ALGORITHMIC CLASSIFICATION OF MUSICAL FILES: User Perceptions and Influence on Listening Practices
Media and Music, Musical Genre, Actor-Network Theory, Algorithmic Culture, Recommendation Systems, Human-Computer Interaction
This research employs Actor-Network Theory (ANT) to analyze music streaming as a complex sociotechnical system, where interactions between agents, such as users and algorithms, are studied as a feedback relationship. The streaming platform is seen as a controller of online flows, addressing the user-algorithm
relationship and the influence of technical objects on subjectivity and musical enjoyment. The symbiotic relationship between the algorithm and the user is highlighted, with the latter playing a crucial role in the continuous development of systems by allowing themselves to be monitored.

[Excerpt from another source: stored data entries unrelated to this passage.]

(* ===== verification/HashMd4.v ===== *)
(** * The internal MD4 (src/crypto/md4-internal.c)

    MD4 serves the NT password hash of MS-CHAP.  The streaming interface is compared with
    the hash of the whole message, as for the other hash functions (HashMd.v).  The
    machine is little-endian, so that the words of a block are read by a memcpy(). *)

From S2P Require Import Prelude HashMd HashMd5.

(* md4-internal.c MD4_CTX @17-21 *)
Record MD4_CTX := Md4Ctx { md4_state : list Z; md4_count : Z; md4_buffer : bytes }.
#[export] Instance eta_MD4_CTX : Eta MD4_CTX := fun c => Md4Ctx (md4_state c) (md4_count c) (md4_buffer c).

(* md4-internal.c F1 *)
Definition F1 (x y z : Z) : Z := Z.lxor z (Z.land x (Z.lxor y z)).
(* md4-internal.c F2 *)
Definition F2 (x y z : Z) : Z := Z.lor (Z.lor (Z.land x y) (Z.land x z)) (Z.land y z).
(* md4-internal.c F3 *)
Definition F3 (x y z : Z) : Z := Z.lxor (Z.lxor x y) z.

(** The function and the constant of the three rounds. *)
(* md4-internal.c MD4Transform @219-268 *)
Definition md4_f (i : nat) : (Z -> Z -> Z -> Z) * Z :=
  if (i <? 16)%nat then (F1, 0) else if (i <? 32)%nat then (F2, 0x5a827999) else (F3, 0x6ed9eba1).

(** The word of the block and the shift of each MD4STEP. *)
(* md4-internal.c MD4Transform @219-268 *)
Definition md4_steps : list (nat * Z) :=
  combine [0; 1; 2; 3; 4; 5; 6; 7; 8; 9; 10; 11; 12; 13; 14; 15;
           0; 4; 8; 12; 1; 5; 9; 13; 2; 6; 10; 14; 3; 7; 11; 15;
           0; 8; 4; 12; 2; 10; 6; 14; 1; 9; 5; 13; 3; 11; 7; 15]%nat
    (concat (replicate 4 [3; 7; 11; 19]) ++ concat (replicate 4 [3; 5; 9; 13])
     ++ concat (replicate 4 [3; 9; 11; 15])).

Definition md4_vars : Type := Z * Z * Z * Z.

(** MD4STEP(f, w, x, y, z, data, s), and the names of the next call. *)
(* md4-internal.c #define MD4STEP *)
Definition MD4STEP (f : Z -> Z -> Z -> Z) (v : md4_vars) (data s : Z) : md4_vars :=
  let '(w, x, y, z) := v in
  let w := u32 (w + (f x y z + data)) in
  let w := rotl 32 w s in
  (z, w, x, y).

(* md4-internal.c MD4Transform @219-268 *)
Definition md4_round (inw : list Z) (v : md4_vars) (i : nat) : md4_vars :=
  let '(k, s) := nth i md4_steps (0%nat, 0) in
  let '(f, c) := md4_f i in
  MD4STEP f v (nth k inw 0 + c) s.

(* md4-internal.c MD4Transform *)
Definition MD4Transform (state : list Z) (block : bytes) : list Z :=
  let in_ := (fun k => get_le32 (drop (4 * k) block)) <$> seq 0 16 in
  let '(a, b, c, d) := (nth 0 state 0, nth 1 state 0, nth 2 state 0, nth 3 state 0) in
  let '(a', b', c', d') := fold_left (md4_round in_) (seq 0 48) (a, b, c, d) in
  [u32 (a + a'); u32 (b + b'); u32 (c + c'); u32 (d + d')].

(** [stack] is the old contents of the buffer. *)
(* md4-internal.c MD4Init *)
Definition MD4Init (stack : bytes) : MD4_CTX :=
  Md4Ctx [0x67452301; 0xefcdab89; 0x98badcfe; 0x10325476] 0 stack.

(** [while (len >= MD4_BLOCK_LENGTH)], and the bytes of data left. *)
(* md4-internal.c MD4Update @131-136 *)
Fixpoint md4_blocks (fuel : nat) (st : list Z) (input : bytes) : list Z * bytes :=
  match fuel with
  | O => (st, input)
  | S fuel =>
      if (64 <=? length input)%nat then md4_blocks fuel (MD4Transform st (take 64 input)) (drop 64 input)
      else (st, input)
  end.

(* md4-internal.c MD4Update *)
Definition MD4Update (ctx : MD4_CTX) (input : bytes) : MD4_CTX :=
  let len := zlen input in
  let have := Z.land (Z.shiftr (md4_count ctx) 3) (64 - 1) in
  let need := 64 - have in
  let ctx := ctx <| md4_count := u64 (md4_count ctx + u64 (Z.shiftl len 3)) |> in
  let '(ctx, input, have) :=
    if need <=? len then
      let '(ctx, input) :=
        if have =? 0 then (ctx, input) else
        let b := store_at (Z.to_nat have) (take (Z.to_nat need) input) (md4_buffer ctx) in
        (ctx <| md4_buffer := b |> <| md4_state := MD4Transform (md4_state ctx) b |>, drop (Z.to_nat need) input) in
      let '(st, input) := md4_blocks (length input) (md4_state ctx) input in
      (ctx <| md4_state := st |>, input, 0)
    else (ctx, input, have) in
  if zlen input =? 0 then ctx
  else ctx <| md4_buffer := store_at (Z.to_nat have) input (md4_buffer ctx) |>.

(* md4-internal.c PUT_64BIT_LE @72-80 *)
Definition put_le64 (n : Z) : bytes := put_le32 n ++ put_le32 (n / 2 ^ 32).

(* md4-internal.c MD4Pad *)
Definition MD4Pad (ctx : MD4_CTX) : MD4_CTX :=
  let count := put_le64 (md4_count ctx) in
  let padlen := 64 - Z.land (Z.shiftr (md4_count ctx) 3) (64 - 1) in
  let padlen := if padlen <? 1 + 8 then padlen + 64 else padlen in
  let ctx := MD4Update ctx (take (Z.to_nat (padlen - 8)) (0x80 :: replicate 63 0)) in
  MD4Update ctx count.

(* md4-internal.c MD4Final *)
Definition MD4Final (ctx : MD4_CTX) : bytes := concat (put_le32 <$> md4_state (MD4Pad ctx)).

(* md4-internal.c md4_vector *)
Definition md4_vector (stack : bytes) (addr : list bytes) : bytes :=
  MD4Final (fold_left MD4Update addr (MD4Init stack)).

Example md4_abc : md4_vector (replicate 64 7) [[0x61]; [0x62; 0x63]]
  = [0xa4; 0x48; 0x01; 0x7a; 0xaf; 0x21; 0xd8; 0x52; 0x5f; 0xc1; 0x0a; 0xe8; 0x7a; 0xa6; 0x72; 0x9d].
Proof. vm_compute. reflexivity. Qed.

(** ** The compression function over the blocks of a whole padded message *)

Definition md4_absorb (m : bytes) : bytes :=
  concat (put_le32 <$> (absorb 64 MD4Transform (md4_state (MD4Init []))
                          (m ++ md_pad 64 (put_le64 (8 * zlen m)) (length m))).1).

(** A context that has seen [n] bytes, of which [part] are not compressed yet. *)
Record md4_rep (c : MD4_CTX) (st : list Z) (part : bytes) (n : nat) : Prop := {
  r4_state : md4_state c = st;
  r4_buffer : length (md4_buffer c) = 64%nat;
  r4_part : take (length part) (md4_buffer c) = part;
  r4_length : length part = (n mod 64)%nat;
  r4_count : md4_count c = u64 (8 * Z.of_nat n)
}.

#[local] Opaque MD4Transform.

Lemma md4_blocks_absorb fuel st input :
  (length input <= fuel)%nat -> md4_blocks fuel st input = absorb 64 MD4Transform st input.
Proof.
  revert st input. induction fuel as [|fuel IH]; intros st input Hf; cbn [md4_blocks].
  { destruct input; [now rewrite absorb_short by (simpl; lia) | simpl in Hf; lia]. }
  destruct (Nat.leb_spec 64 (length input)); [|now rewrite absorb_short by lia].
  rewrite absorb_block by lia. apply IH. rewrite length_drop. lia.
Qed.

Lemma md4_index c st part n : md4_rep c st part n -> Z.land (Z.shiftr (md4_count c) 3) (64 - 1) = Z.of_nat (length part).
Proof.
  intros [_ _ _ Hl H0]. rewrite H0, Hl. change (64 - 1) with (Z.ones 6).
  rewrite Z.land_ones, Z.shiftr_div_pow2 by lia. unfold wrap.
  change (2 ^ 3) with 8. change (2 ^ 6) with 64. change (2 ^ 64) with 18446744073709551616.
  rewrite Nat2Z.inj_mod. Z.div_mod_to_equations. lia.
Qed.

Lemma md4_count_add n len :
  u64 (u64 (8 * Z.of_nat n) + u64 (Z.shiftl (Z.of_nat len) 3)) = u64 (8 * Z.of_nat (n + len)).
Proof.
  rewrite Z.shiftl_mul_pow2 by lia. unfold wrap. rewrite <- Zplus_mod. f_equal. lia.
Qed.

(** Copying what is left into an empty buffer. *)
Lemma md4_store_rep c st part n :
  md4_state c = st -> length (md4_buffer c) = 64%nat -> length part = (n mod 64)%nat ->
  md4_count c = u64 (8 * Z.of_nat n) ->
  md4_rep (if zlen part =? 0 then c
           else c <| md4_buffer := store_at (Z.to_nat 0) part (md4_buffer c) |>) st part n.
Proof.
  intros Hs Hb Hl Hc. pose proof (Nat.mod_upper_bound n 64 ltac:(lia)). unfold zlen.
  destruct (Z.eqb_spec (Z.of_nat (length part)) 0) as [E | E].
  - destruct part; [split; done | simpl in E; lia].
  - split; cbn -[Nat.modulo]; try done.
    + rewrite length_store_at; lia.
    + apply take_store_at_0. lia.
Qed.

Lemma MD4Update_rep c st part n data :
  md4_rep c st part n ->
  let '(st', part') := absorb 64 MD4Transform st (part ++ data) in
  md4_rep (MD4Update c data) st' part' (n + length data).
Proof.
  intros Hr. pose proof (md4_index c st part n Hr) as Hj. destruct Hr as [Hs Hb Hp Hl Hc].
  unfold MD4Update. cbn zeta. rewrite Hj. unfold zlen. rewrite Hc, md4_count_add.
  pose proof (Nat.mod_upper_bound n 64 ltac:(lia)) as Hm.
  destruct (Z.leb_spec (64 - Z.of_nat (length part)) (Z.of_nat (length data))) as [Hge | Hlt].
  - destruct (Z.eqb_spec (Z.of_nat (length part)) 0) as [E | E].
    + destruct part; [|simpl in E; lia]. cbn [app]. cbn [md4_state over].
      rewrite md4_blocks_absorb by lia. rewrite Hs.
      pose proof (absorb_rest 64 MD4Transform ltac:(lia) st data) as Lr.
      destruct (absorb 64 MD4Transform st data) as [st' part']. cbn [snd] in Lr.
      apply md4_store_rep; cbn -[Nat.modulo]; try done.
      rewrite Lr, <- Nat.Div0.add_mod_idemp_l, <- Hl. reflexivity.
    + rewrite Nat2Z.id. replace (Z.to_nat (64 - Z.of_nat (length part))) with (64 - length part)%nat by lia.
      set (i := (64 - length part)%nat) in *. cbn [md4_buffer md4_state over].
      assert (store_at (length part) (take i data) (md4_buffer c) = part ++ take i data) as Eb.
      { rewrite <- (take_ge (store_at _ _ _) (length part + length (take i data)))
          by (rewrite length_store_at; rewrite ?length_take; lia).
        rewrite take_store_at by (rewrite length_take; lia). now rewrite Hp. }
      rewrite Eb in *. rewrite (absorb_block 64 MD4Transform ltac:(lia) st (part ++ data)) by (rewrite ?length_app; lia).
      assert (take 64 (part ++ data) = part ++ take i data) as -> by (rewrite take_app_ge by lia; reflexivity).
      assert (drop 64 (part ++ data) = drop i data) as -> by (rewrite drop_app_ge by lia; reflexivity).
      rewrite md4_blocks_absorb by lia. rewrite Hs.
      pose proof (absorb_rest 64 MD4Transform ltac:(lia) (MD4Transform st (part ++ take i data)) (drop i data)) as Lr.
      destruct (absorb 64 MD4Transform _ (drop i data)) as [st' part']. cbn [snd] in Lr.
      apply md4_store_rep; cbn -[Nat.modulo]; try done.
      * rewrite length_app, length_take. lia.
      * rewrite Lr, length_drop. apply mod_after; [lia | done | lia].
  - rewrite absorb_short by (rewrite length_app; lia). unfold zlen.
    destruct (Z.eqb_spec (Z.of_nat (length data)) 0) as [E | E].
    + destruct data; [|simpl in E; lia]. rewrite app_nil_r. cbn [length]. rewrite Nat.add_0_r. now split.
    + rewrite Nat2Z.id. split; cbn -[Nat.modulo]; try done.
      * rewrite length_store_at; lia.
      * rewrite length_app, take_store_at by lia. now rewrite Hp.
      * rewrite length_app, Hl, <- (Nat.Div0.add_mod_idemp_l n). symmetry. apply Nat.mod_small. lia.
Qed.

Lemma md4_updates addr c st part n :
  md4_rep c st part n ->
  let '(st', part') := absorb 64 MD4Transform st (part ++ concat addr) in
  md4_rep (fold_left MD4Update addr c) st' part' (n + length (concat addr)).
Proof.
  revert c st part n. induction addr as [|a addr IH]; intros c st part n Hr.
  - cbn [concat fold_left length]. rewrite app_nil_r, Nat.add_0_r, absorb_short; [done|].
    rewrite (r4_length _ _ _ _ Hr). apply Nat.mod_upper_bound. lia.
  - cbn [concat fold_left]. pose proof (MD4Update_rep c st part n a Hr) as Hu.
    rewrite app_assoc, absorb_app by lia. destruct (absorb 64 MD4Transform st (part ++ a)) as [st' part'].
    cbn [fst snd]. rewrite length_app, Nat.add_assoc. now apply IH.
Qed.

(** The constant PADDING is long enough, and its part makes the padding of RFC 1320. *)
Lemma md4_padding p :
  (p < 64)%nat ->
  let padlen := 64 - Z.of_nat p in
  let padlen := if padlen <? 1 + 8 then padlen + 64 else padlen in
  take (Z.to_nat (padlen - 8)) (0x80 :: replicate 63 0)
  = 0x80 :: replicate ((2 * 64 - 1 - 8 - p) mod 64) 0.
Proof.
  intros Hp. cbn zeta. destruct (Z.ltb_spec (64 - Z.of_nat p) (1 + 8)).
  - replace (Z.to_nat (64 - Z.of_nat p + 64 - 8)) with (S (119 - p)) by lia. cbn [firstn].
    rewrite take_replicate. do 2 f_equal. rewrite Nat.mod_small by lia. lia.
  - replace (Z.to_nat (64 - Z.of_nat p - 8)) with (S (55 - p)) by lia. cbn [firstn].
    rewrite take_replicate. do 2 f_equal.
    replace (2 * 64 - 1 - 8 - p)%nat with (55 - p + 1 * 64)%nat by lia.
    rewrite Nat.Div0.mod_add, Nat.mod_small by lia. lia.
Qed.

Lemma put_le64_wrap n : put_le64 (u64 n) = put_le64 n.
Proof.
  unfold put_le64. rewrite <- (put_le32_wrap (wrap 64 n)), <- (put_le32_wrap (wrap 64 n / _)),
    <- (put_le32_wrap n), <- (put_le32_wrap (n / _)).
  unfold wrap. change (2 ^ 64) with (2 ^ 32 * 2 ^ 32). f_equal; f_equal.
  - rewrite Z.rem_mul_r by lia. rewrite (Z.mul_comm (2 ^ 32) (_ mod _)), Z.mod_add by lia. apply Zmod_mod.
  - rewrite Z.rem_mul_r by lia. rewrite (Z.mul_comm (2 ^ 32) (_ mod _)), Z.div_add by lia.
    rewrite (Z.div_small (n mod 2 ^ 32)) by (apply Z.mod_pos_bound; lia). apply Zmod_mod.
Qed.

Lemma MD4Pad_rep c st part n :
  md4_rep c st part n ->
  md4_state (MD4Pad c) = (absorb 64 MD4Transform st (part ++ md_pad 64 (put_le64 (8 * Z.of_nat n)) n)).1.
Proof.
  intros Hr. unfold MD4Pad. cbn zeta. rewrite (md4_index c st part n Hr), (r4_count _ _ _ _ Hr), put_le64_wrap.
  pose proof (r4_length _ _ _ _ Hr) as Hl. pose proof (Nat.mod_upper_bound n 64 ltac:(lia)) as Hm.
  rewrite md4_padding by lia. unfold md_pad.
  set (cnt := put_le64 _). assert (length cnt = 8%nat) as Lc by done. clearbody cnt. rewrite Lc, <- Hl.
  set (pad := 0x80 :: replicate _ _).
  pose proof (MD4Update_rep c st part n pad Hr) as Hu.
  replace (part ++ 0x80 :: replicate ((2 * 64 - 1 - 8 - length part) mod 64) 0 ++ cnt)
    with ((part ++ pad) ++ cnt) by (unfold pad; now rewrite <- app_assoc).
  rewrite absorb_app by lia. destruct (absorb 64 MD4Transform st (part ++ pad)) as [st' part'].
  pose proof (MD4Update_rep _ _ _ _ cnt Hu) as Hv. cbn [fst snd].
  destruct (absorb 64 MD4Transform st' (part' ++ cnt)) as [st'' part'']. exact (r4_state _ _ _ _ Hv).
Qed.

(** md4_vector() depends on the concatenation of its buffers only. *)
Lemma md4_vector_absorb stack addr : length stack = 64%nat -> md4_vector stack addr = md4_absorb (concat addr).
Proof.
  intros Hs. unfold md4_vector, md4_absorb, MD4Final.
  assert (md4_rep (MD4Init stack) (md4_state (MD4Init [])) [] 0) as Hi by now split.
  pose proof (md4_updates addr _ _ _ _ Hi) as H. cbn [app] in H.
  rewrite absorb_app by lia. destruct (absorb 64 MD4Transform _ (concat addr)) as [st part].
  rewrite (MD4Pad_rep _ st part _ H). reflexivity.
Qed.

Lemma md4_absorb_digest m : length (md4_absorb m) = 16%nat /\ bytes_ok (md4_absorb m).
Proof.
  unfold md4_absorb.
  destruct (digest_words put_le32 4 (absorb 64 MD4Transform (md4_state (MD4Init []))
    (m ++ md_pad 64 (put_le64 (8 * zlen m)) (length m))).1 put_le32_word) as [-> B].
  split; [|exact B]. rewrite (absorb_state 64 MD4Transform ltac:(lia) (fun st => length st = 4%nat)); [done|done|].
  intros st b. #[local] Transparent MD4Transform. unfold MD4Transform.
  now destruct (fold_left (md4_round _) (seq 0 48) _) as [[[? ?] ?] ?].
Qed.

The work explores the concept of musical genre and the classification practices of musical genres by artificial intelligence algorithms on streaming platforms. The fluidity and intersections of genres are emphasized, with ANT aiding in musical analysis by understanding these multifaceted relationships. Thus, the fluidity of the musical genre concept is discussed, merging streaming data with the perspectives of Latour, Piekut, and Drott to propose a flexible analysis of genres. Additionally, the work (1) explores how user interactions on Spotify shape the musical experience, emphasizing personalized recommendations and filtering techniques. (2) It addresses the evolution of musical classification practices on Spotify and the analysis of musical properties by audio processing algorithms. (3) It examines extreme personalization and its impact on musical exploration, highlighting how the user-algorithm interaction can limit musical diversity. The text also (4) presents impressions from interviewed users regarding the ways musical classification on the streaming platform's interface, and how these classifications are negotiated by users during their interactions with the platform.